The problem is not so much in how to stream the JSON but how to efficiently write the features into the shapefile. I use FeatureJSON#streamFeatureCollection to obtain an iterator. After some googling, I found 3 different ways of writing a shapefile, namely:
Option 1: Repeatedly calling FeatureStore#addFeatures with a collection containing say 1000 features, within a transaction.
ListFeatureCollection coll = new ListFeatureCollection(type, features);
Transaction transaction = new DefaultTransaction("create");
featureStore.setTransaction(transaction);
try {
featureStore.addFeatures(coll);
transaction.commit();
} catch (IOException e) {
transaction.rollback();
throw new IllegalStateException(
"Could not write some features to shapefile. Aborting process", e);
} finally {
transaction.close();
}
This option is extremely slow. By profiling a few runs, I noticed that about 50% of CPU time is spent on the method ContentFeatureStore#getWriterAppend, presumably in order to reach the end of the file before each transaction commit.
Option 2: Obtaining an append writer directly from ShapefileDataStore, and write 1000 features at a time within a transaction.
This option suffers from the same problems as number one.
Option 3: Obtaining a feature writer from ShapefileDataStore, and write one feature at a time using Transaction.AUTO_COMMIT.

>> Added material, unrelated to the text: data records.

Definition whole_text (f : float64) : string :=
  match whole f with
  | Some n => itoa n
  | None =>
      match f with
      | SpecFloat.S754_finite neg m e =>
          (if neg then "-" else "") +:+ itoa (Z.pos m) +:+ "p" +:+ itoa e
      | SpecFloat.S754_infinity true => "-Inf"
      | SpecFloat.S754_infinity false => "+Inf"
      | _ => "NaN"
      end
  end.

Definition WholeText : FloatText := {|
  sprint_float := whole_text;
  json_float := whole_text;
  parse_float s := match ParseInt s 64 with Ok n => Some (float_of_Z n) | Err _ => None end;
|}.

Section examples.
#[local] Existing Instance WholeText.

Definition order_key : Key := MkKey "c1" "o1".
Definition order_doc : json :=
  JObj [("count", JNum "2"); ("profile", JObj [("theme", JStr "dark")])].
Definition seeded : list request := [RPut order_key (Ok order_doc) []].
Definition seeded_store : Datastore := run seeded (NewDatastore "orders").

Definition order_stored : storedItem :=
  default (MkStored JNull ∅ "") (lookup_item seeded_store order_key).
(* ===== verification/Paging.v ===== *)
(** * Reading a listing through

    [Items] and [Scanned] of [resources/datastore/listing.go] over the in-memory store:
    a page's cursor is where the next starts, every page but the last makes progress, and
    the pages together are what one unlimited read answers. *)

From S2P Require Import Prelude GoStrings Json Errors Layer Bind Frames Values Store Matching Memory.
From stdpp Require Import options.

(** ** A number's text reads back as the number *)

Lemma parse_digits_app M n a b :
  parse_digits M n (a +:+ b) =
  let! m := parse_digits M n a in parse_digits M m b.
Proof.
  revert n. induction a as [|c a IH]; intros n; [done|]. rewrite append_cons. simpl.
  destruct (digit c); [|done]. case_match; [done|]. apply IH.
Qed.

Lemma pretty_N_go_app x s : pretty_N_go x s = pretty_N_go x "" +:+ s.
Proof.
  revert s. induction (N.lt_wf_0 x) as [x _ IH]; intros s.
  destruct (decide (x = 0)%N) as [->|Hx]; [by rewrite !pretty_N_go_0|].
  rewrite !(pretty_N_go_step x) by lia.
  assert (x `div` 10 < x)%N as Hlt by (apply N.div_lt; lia).
  rewrite (IH _ Hlt (String _ s)), (IH _ Hlt (String _ "")). by rewrite append_assoc.
Qed.

Lemma digit_char x : digit (pretty_N_char (x `mod` 10)) = Some (Z.of_N (x `mod` 10)).
Proof.
  assert (x `mod` 10 < 10)%N by (apply N.mod_lt; lia).
  generalize dependent (x `mod` 10)%N. intros d Hd.
  assert (d = 0 ∨ d = 1 ∨ d = 2 ∨ d = 3 ∨ d = 4 ∨ d = 5 ∨ d = 6 ∨ d = 7 ∨ d = 8 ∨ d = 9)%N
    as Hcase by lia.
  by repeat destruct Hcase as [->|Hcase]; [..|subst].
Qed.

Lemma parse_pretty_go M x :
  (Z.of_N x ≤ M)%Z → parse_digits M 0 (pretty_N_go x "") = Ok (Z.of_N x).
Proof.
  induction (N.lt_wf_0 x) as [x _ IH]; intros Hx.
  destruct (decide (x = 0)%N) as [->|Hx0]; [by rewrite pretty_N_go_0|].
  rewrite pretty_N_go_step, pretty_N_go_app by lia.
  assert (x `div` 10 < x)%N as Hlt by (apply N.div_lt; lia).
  rewrite parse_digits_app, IH by lia. simpl. rewrite digit_char.
  pose proof (N.div_mod x 10 ltac:(lia)) as Hdm.
  assert (Z.of_N (x `div` 10) * 10 + Z.of_N (x `mod` 10) = Z.of_N x)%Z as -> by lia.
  destruct (Z.ltb_spec M (Z.of_N x)); [lia|done].
Qed.

Lemma pretty_go_digits x :
  digits_prefix (pretty_N_go x "") = pretty_N_go x "" ∧
  (x ≠ 0%N → ∃ c rest, pretty_N_go x "" = String c rest ∧ is_some (digit c) = true).
Proof.
  assert (∀ a b, digits_prefix a = a → digits_prefix b = b →
            digits_prefix (a +:+ b) = a +:+ b) as Happ.
  { induction a as [|c a IHa]; intros b Ha Hb; [done|]. rewrite append_cons. simpl in *.
    destruct (is_some (digit c)); [|done]. injection Ha as Ha. by rewrite IHa. }
  induction (N.lt_wf_0 x) as [x _ IH].
  destruct (decide (x = 0)%N) as [->|Hx0]; [by rewrite pretty_N_go_0|].
  rewrite pretty_N_go_step, pretty_N_go_app by lia.
  destruct (IH (x `div` 10)%N) as [IH1 IH2]; [apply N.div_lt; lia|].
  assert (is_some (digit (pretty_N_char (x `mod` 10))) = true) as Hd by by rewrite digit_char.
  split.
  - apply Happ; [done|]. simpl. by rewrite Hd.
  - intros _. destruct (decide (x `div` 10 = 0)%N) as [->|Hne].
    + rewrite pretty_N_go_0. eauto.
    + destruct (IH2 Hne) as (c & rest & -> & Hc). rewrite append_cons. eauto.
Qed.
(** The cursor a page's position is given out as reads back as that position, names,
    types and bytes alike; there is no cursor exactly where there is no position, and
    only a position DynamoDB does not give, of another kind of attribute, is refused. *)
Lemma cursor_roundtrip b64_error json_error key :
  match encodeCursor key with
  | Ok cursor =>
      decodeCursor b64_error json_error cursor =
        Ok (if bool_decide (key = ∅) then None else Some key) ∧
      (cursor = "" ↔ key = ∅)
  | Err _ => ∃ name v, key !! name = Some v ∧ position_value v = None
  end.
Proof.
  unfold encodeCursor. case_bool_decide as Hk; [by subst|].
  destruct (try_map _ (entries key)) as [members|err] eqn:Em.
  2:{ clear Hk. assert (∀ name v, (name, v) ∈ entries key → key !! name = Some v) as Hin
        by (intros; by apply elem_of_entries).
      revert Em Hin. induction (entries key) as [|[name v] l IH]; cbn [try_map]; [done|].
      intros Em Hin. destruct (position_value v) as [kv|] eqn:Ev.
      - destruct (try_map _ l); [done|]. apply IH; [done|]. intros. apply Hin. by right.
      - exists name, v. split; [|done]. apply Hin. by left. }
  apply (try_map_fmap _ (λ nv, (nv.1, keyValue_json (kv_of nv.2)))) in Em as [-> Hall].
  2:{ intros [name v] y _. unfold kv_of. simpl. destruct (position_value v); [|done].
      by intros [= <-]. }
  assert (((λ nv, (nv.1, keyValue_json (kv_of nv.2))) <$> entries key) =
          prod_map id keyValue_json <$> entries (kv_of <$> key)) as ->.
  { rewrite entries_fmap, <- list_fmap_compose. apply list_fmap_ext. by intros _ [] _. }
  set (text := json_text _).
  assert (url64_encode text ≠ "") as Hne.
  { intros He. pose proof (url64_roundtrip text) as Hr. rewrite He in Hr.
    change (url64_decode "") with (Some "" : option bytes) in Hr.
    injection Hr as Hr. unfold text in Hr. rewrite json_text_obj in Hr. done. }
  split; [|by split].
  unfold decodeCursor. rewrite !bool_decide_eq_false_2 by done.
  rewrite url64_roundtrip. subst text. rewrite parse_json_text by apply cursor_numerals.
  cbn [mbind option_bind read_position].
  assert (∀ l : list (string * keyValue),
    mapM (λ '(name, j), pair name <$> read_keyValue j) (prod_map id keyValue_json <$> l) = Some l) as ->.
  { induction l as [|[k [t v]] l IH]; [done|]. by rewrite fmap_cons, mapM_cons, IH. }
  cbn [fmap option_fmap option_map]. rewrite insert_all_members, members_of_entries, entries_fmap.
  rewrite (try_map_total _ (λ nkv, (nkv.1, default AttrNULL (key !! nkv.1)))).
  - assert (((λ nkv : string * keyValue, (nkv.1, default AttrNULL (key !! nkv.1))) <$>
             (prod_map id kv_of <$> entries key)) = entries key) as ->.
    { rewrite <- list_fmap_compose. rewrite <- (list_fmap_id (entries key)) at 2.
      apply list_fmap_ext. intros i [name v] Hin%list_elem_of_lookup_2%elem_of_entries.
      simpl. by rewrite Hin. }
    by rewrite list_to_map_entries.
  - intros [name kv] Hin. apply list_elem_of_fmap in Hin as ([name' v] & [= -> ->] & Hin).
    destruct (Hall _ Hin) as [y Hy]. simpl in Hy. apply elem_of_entries in Hin.
    unfold kv_of. destruct (position_value v) as [kv'|] eqn:Ev; [|done]. simpl.
    rewrite (read_attribute_value _ v kv' Ev), Hin. done.
Qed.

(** Whatever a client sends as a cursor, the answer is a position or an error that is
    [ErrInvalidCursor], which a handler answers as a bad request. *)
Lemma decodeCursor_refuses b64_error json_error cursor err :
  decodeCursor b64_error json_error cursor = Err err →
  errors_is (error_text ErrInvalidCursor) err = true.
Proof.
  assert (∀ e, errors_is (error_text ErrInvalidCursor) (invalidCursor e) = true) as Hinv by done.
  unfold decodeCursor. case_bool_decide; [done|].
  destruct (url64_decode cursor) as [text|]; [|by intros [= <-]].
  destruct (parse text ≫= read_position) as [position|]; [|by intros [= <-]].
  assert (∀ (l : list (string * keyValue)) e, try_map (λ '(name, kv), let! a := read_attribute b64_error kv in Ok (name, a)) l
            = Err e → errors_is (error_text ErrInvalidCursor) e = true) as Hall.
  { induction l as [|[name kv] l IH]; cbn [try_map]; intros e; [done|].
    destruct (read_attribute b64_error kv) as [a|e'] eqn:Ea.
    - destruct (try_map _ l); [done|]. intros [= <-]. by apply IH.
    - intros [= <-]. unfold read_attribute in Ea.
      repeat case_bool_decide; simplify_eq; try apply Hinv.
      destruct (b64_decode (kv_value kv)); simplify_eq. apply Hinv. }
  destruct (try_map _ (entries position)) eqn:E; [done|]. intros [= <-]. by apply Hall in E.
Qed.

FeatureWriter<SimpleFeatureType, SimpleFeature> writer = shpDataStore
.getFeatureWriter(shpDataStore.getTypeNames()[0],
Transaction.AUTO_COMMIT);
while (jsonIt.hasNext()) {
SimpleFeature feature = jsonIt.next();
SimpleFeature toWrite = writer.next();
for (int i = 0; i < toWrite.getType().getAttributeCount(); i++) {
String name = toWrite.getType().getDescriptor(i).getLocalName();
toWrite.setAttribute(name, feature.getAttribute(name));
}
writer.write();
}
writer.close();
Option 3 is the fastest, but I feel there would a way of efficiently adding a greater number of features at a time to the shapefile within a transaction.
On the other hand, a previous comment in the GeoTools mailing list noted:
The above would work for mid-sized data transfers, for massive ones against databases it's better to adopt some sort of batching to avoid having a single transaction with one million inserts, e.g., insert 1000, commit the transaction, insert another 1000, and so on. This would work better against databases and against WFS servers, but not against shapefiles, which instead work better with the massive insert... to each his own.
Does this mean that the most efficient way of writing to a shapefile is having all features in memory, rather than being able to append features?